● **What to produce**
Go through the following data and transcribe exactly the stretch of lines from the one holding "(Z.of_nat (length (Modeling.clean_of values)) < 1 + 3)%Z /\" to the one holding "assert (Hshort : (Z.of_nat", both included.

● **Data for the task**
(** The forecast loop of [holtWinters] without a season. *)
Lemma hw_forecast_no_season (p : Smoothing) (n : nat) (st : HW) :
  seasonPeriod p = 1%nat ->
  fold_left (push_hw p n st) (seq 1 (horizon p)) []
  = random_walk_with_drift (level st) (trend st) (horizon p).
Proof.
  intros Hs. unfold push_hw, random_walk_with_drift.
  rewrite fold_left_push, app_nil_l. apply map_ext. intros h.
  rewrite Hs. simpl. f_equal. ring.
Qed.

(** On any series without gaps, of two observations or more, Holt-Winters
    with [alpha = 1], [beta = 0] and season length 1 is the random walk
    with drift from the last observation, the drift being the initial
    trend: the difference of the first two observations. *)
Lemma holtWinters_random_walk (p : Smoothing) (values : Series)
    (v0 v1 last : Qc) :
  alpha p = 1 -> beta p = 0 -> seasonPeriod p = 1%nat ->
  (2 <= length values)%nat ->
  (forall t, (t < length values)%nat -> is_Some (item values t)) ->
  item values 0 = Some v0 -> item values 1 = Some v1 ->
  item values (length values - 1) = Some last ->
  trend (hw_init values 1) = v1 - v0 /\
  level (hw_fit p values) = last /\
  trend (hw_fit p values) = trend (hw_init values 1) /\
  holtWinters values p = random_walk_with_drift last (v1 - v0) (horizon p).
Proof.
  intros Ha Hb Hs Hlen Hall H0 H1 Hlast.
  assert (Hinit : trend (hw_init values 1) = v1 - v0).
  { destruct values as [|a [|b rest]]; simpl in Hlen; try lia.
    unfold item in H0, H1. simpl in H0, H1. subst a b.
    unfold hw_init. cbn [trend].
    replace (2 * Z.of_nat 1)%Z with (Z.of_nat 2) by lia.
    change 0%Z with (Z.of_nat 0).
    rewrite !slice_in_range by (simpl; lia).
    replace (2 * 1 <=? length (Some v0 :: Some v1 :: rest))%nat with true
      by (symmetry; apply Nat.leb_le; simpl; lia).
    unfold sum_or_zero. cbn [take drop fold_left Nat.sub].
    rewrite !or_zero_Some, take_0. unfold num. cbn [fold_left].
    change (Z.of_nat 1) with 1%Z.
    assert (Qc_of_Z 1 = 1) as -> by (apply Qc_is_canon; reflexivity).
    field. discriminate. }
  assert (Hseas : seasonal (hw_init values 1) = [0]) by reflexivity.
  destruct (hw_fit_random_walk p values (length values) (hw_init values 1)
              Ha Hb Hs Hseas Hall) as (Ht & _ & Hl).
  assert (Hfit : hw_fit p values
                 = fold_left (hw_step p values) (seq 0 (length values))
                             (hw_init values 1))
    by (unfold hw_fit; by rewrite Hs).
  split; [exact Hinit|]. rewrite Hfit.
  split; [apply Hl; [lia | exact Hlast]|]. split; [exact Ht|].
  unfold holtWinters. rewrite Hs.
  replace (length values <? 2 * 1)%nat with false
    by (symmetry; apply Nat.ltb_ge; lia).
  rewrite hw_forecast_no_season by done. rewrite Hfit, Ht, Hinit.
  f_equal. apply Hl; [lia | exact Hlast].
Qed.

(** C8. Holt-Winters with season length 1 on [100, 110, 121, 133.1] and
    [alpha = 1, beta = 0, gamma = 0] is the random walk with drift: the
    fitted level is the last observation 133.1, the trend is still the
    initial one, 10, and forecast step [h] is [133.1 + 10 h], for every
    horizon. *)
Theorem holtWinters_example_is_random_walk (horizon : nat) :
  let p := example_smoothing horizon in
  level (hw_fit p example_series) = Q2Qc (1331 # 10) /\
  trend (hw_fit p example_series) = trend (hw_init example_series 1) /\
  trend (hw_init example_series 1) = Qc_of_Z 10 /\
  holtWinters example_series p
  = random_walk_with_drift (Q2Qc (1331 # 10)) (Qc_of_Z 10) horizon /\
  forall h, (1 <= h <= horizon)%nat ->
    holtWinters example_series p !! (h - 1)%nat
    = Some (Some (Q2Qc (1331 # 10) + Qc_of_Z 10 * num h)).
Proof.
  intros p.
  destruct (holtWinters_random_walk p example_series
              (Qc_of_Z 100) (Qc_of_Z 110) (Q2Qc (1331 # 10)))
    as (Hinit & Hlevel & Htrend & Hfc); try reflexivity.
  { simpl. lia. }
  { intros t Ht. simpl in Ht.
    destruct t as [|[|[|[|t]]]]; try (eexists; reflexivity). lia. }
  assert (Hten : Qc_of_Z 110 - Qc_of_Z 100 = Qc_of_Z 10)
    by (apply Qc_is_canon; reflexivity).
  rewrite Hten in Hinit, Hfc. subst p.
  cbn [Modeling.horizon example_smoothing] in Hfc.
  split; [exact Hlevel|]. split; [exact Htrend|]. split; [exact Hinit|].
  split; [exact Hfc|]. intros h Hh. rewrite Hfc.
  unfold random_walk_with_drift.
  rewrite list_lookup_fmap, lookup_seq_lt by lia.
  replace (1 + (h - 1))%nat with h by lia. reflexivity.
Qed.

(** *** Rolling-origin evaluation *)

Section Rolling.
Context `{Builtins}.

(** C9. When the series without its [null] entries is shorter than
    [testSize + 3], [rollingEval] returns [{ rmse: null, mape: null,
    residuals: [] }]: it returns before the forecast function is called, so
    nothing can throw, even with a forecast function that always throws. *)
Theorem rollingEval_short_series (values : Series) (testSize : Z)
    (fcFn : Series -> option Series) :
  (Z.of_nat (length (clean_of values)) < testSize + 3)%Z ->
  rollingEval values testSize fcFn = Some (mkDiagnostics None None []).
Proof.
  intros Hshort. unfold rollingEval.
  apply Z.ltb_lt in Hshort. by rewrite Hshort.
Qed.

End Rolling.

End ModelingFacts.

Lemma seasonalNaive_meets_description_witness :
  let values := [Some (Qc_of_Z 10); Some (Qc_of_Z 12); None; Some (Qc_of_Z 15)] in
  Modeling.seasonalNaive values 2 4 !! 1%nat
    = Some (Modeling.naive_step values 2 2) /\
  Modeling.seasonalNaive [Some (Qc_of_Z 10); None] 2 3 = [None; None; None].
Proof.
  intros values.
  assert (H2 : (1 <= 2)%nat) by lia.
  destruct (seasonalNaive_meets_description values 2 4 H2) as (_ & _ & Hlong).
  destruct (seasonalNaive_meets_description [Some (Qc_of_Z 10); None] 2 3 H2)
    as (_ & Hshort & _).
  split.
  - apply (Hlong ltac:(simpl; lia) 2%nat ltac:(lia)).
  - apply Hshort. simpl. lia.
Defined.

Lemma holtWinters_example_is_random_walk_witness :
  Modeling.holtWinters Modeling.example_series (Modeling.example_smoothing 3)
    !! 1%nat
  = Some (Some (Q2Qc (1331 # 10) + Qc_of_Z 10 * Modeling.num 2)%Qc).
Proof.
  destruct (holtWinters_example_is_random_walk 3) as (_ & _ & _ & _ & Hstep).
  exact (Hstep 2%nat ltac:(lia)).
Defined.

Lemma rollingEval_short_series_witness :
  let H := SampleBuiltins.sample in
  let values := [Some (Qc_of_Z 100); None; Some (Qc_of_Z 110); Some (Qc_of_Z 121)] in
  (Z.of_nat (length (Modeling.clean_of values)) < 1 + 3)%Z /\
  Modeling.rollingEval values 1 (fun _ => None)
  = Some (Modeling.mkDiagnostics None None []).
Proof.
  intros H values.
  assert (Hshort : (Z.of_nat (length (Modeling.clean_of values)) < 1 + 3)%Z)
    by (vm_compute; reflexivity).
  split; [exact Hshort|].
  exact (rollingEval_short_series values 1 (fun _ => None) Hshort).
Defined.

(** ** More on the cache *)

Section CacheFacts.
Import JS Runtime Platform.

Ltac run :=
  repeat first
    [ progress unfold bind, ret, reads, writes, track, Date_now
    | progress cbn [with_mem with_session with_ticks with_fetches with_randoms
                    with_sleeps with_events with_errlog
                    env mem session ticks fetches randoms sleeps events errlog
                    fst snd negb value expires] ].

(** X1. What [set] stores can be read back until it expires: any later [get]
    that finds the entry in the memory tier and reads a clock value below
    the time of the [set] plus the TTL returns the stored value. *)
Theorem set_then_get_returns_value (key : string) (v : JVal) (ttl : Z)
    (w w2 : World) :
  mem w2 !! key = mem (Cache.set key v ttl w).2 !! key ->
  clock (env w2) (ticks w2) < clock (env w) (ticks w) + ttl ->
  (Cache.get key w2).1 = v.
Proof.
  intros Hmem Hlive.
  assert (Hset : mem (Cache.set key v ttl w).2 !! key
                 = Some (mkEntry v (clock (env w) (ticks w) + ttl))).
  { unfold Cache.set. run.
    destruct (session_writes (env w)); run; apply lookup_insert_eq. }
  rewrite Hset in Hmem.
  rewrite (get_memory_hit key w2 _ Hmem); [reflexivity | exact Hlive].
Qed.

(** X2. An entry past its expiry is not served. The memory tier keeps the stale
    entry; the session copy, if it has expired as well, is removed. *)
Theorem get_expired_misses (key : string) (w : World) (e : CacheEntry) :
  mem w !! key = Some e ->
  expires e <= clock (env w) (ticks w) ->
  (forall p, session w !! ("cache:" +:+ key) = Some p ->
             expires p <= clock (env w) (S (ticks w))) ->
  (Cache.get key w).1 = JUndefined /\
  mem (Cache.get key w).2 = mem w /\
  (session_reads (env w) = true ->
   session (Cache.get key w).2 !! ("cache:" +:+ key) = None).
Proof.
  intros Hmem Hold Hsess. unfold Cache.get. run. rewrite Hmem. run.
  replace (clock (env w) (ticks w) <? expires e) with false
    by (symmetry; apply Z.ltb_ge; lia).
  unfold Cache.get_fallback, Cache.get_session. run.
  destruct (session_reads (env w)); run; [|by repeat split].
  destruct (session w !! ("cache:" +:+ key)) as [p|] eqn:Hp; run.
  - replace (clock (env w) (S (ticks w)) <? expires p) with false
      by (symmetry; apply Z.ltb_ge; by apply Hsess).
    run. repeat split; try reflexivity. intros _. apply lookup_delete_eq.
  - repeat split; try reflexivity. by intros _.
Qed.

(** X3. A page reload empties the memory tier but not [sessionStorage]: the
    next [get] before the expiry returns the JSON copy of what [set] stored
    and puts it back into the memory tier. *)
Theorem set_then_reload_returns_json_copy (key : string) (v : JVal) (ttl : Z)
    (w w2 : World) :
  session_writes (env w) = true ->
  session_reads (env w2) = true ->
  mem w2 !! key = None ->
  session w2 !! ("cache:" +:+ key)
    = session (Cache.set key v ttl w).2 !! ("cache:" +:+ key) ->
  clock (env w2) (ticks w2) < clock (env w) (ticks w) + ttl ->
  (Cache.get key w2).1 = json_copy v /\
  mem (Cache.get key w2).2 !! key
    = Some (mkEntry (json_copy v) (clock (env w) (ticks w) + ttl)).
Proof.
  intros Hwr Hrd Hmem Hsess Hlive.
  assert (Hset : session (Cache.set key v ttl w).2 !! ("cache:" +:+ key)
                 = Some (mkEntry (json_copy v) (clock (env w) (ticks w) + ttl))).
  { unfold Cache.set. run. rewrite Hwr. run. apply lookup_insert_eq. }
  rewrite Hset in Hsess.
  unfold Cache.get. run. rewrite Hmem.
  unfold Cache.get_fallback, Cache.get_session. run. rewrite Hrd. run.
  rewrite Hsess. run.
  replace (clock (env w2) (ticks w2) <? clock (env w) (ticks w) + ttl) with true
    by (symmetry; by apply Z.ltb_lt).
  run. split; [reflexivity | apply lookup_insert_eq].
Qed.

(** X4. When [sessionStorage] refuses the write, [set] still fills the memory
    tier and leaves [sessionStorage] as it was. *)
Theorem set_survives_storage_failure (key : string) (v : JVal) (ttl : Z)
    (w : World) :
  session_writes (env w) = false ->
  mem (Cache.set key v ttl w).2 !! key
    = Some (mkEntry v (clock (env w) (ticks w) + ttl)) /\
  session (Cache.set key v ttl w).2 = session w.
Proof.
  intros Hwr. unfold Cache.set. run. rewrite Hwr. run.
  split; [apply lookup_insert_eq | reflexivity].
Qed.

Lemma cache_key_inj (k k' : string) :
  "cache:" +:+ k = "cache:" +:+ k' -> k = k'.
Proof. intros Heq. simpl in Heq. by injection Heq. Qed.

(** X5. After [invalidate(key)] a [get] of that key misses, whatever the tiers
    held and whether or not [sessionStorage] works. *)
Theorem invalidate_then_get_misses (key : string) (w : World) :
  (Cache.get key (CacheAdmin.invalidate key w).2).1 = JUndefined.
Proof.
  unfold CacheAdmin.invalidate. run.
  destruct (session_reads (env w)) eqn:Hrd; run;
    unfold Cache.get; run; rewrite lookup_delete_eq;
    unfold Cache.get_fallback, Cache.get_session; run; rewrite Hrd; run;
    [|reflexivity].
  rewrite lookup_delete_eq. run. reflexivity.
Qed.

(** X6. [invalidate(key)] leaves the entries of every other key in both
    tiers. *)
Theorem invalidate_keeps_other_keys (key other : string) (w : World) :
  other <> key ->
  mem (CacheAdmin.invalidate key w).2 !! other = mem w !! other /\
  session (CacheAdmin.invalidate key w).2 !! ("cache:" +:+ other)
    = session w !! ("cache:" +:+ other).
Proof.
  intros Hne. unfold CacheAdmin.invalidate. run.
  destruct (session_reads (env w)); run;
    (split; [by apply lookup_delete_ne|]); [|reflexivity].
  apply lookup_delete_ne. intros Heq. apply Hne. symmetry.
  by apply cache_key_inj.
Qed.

● **Reply to the exercise**
  (Z.of_nat (length (Modeling.clean_of values)) < 1 + 3)%Z /\
  Modeling.rollingEval values 1 (fun _ => None)
  = Some (Modeling.mkDiagnostics None None []).
Proof.
  intros H values.
  assert (Hshort : (Z.of_nat (length (Modeling.clean_of values)) < 1 + 3)%Z)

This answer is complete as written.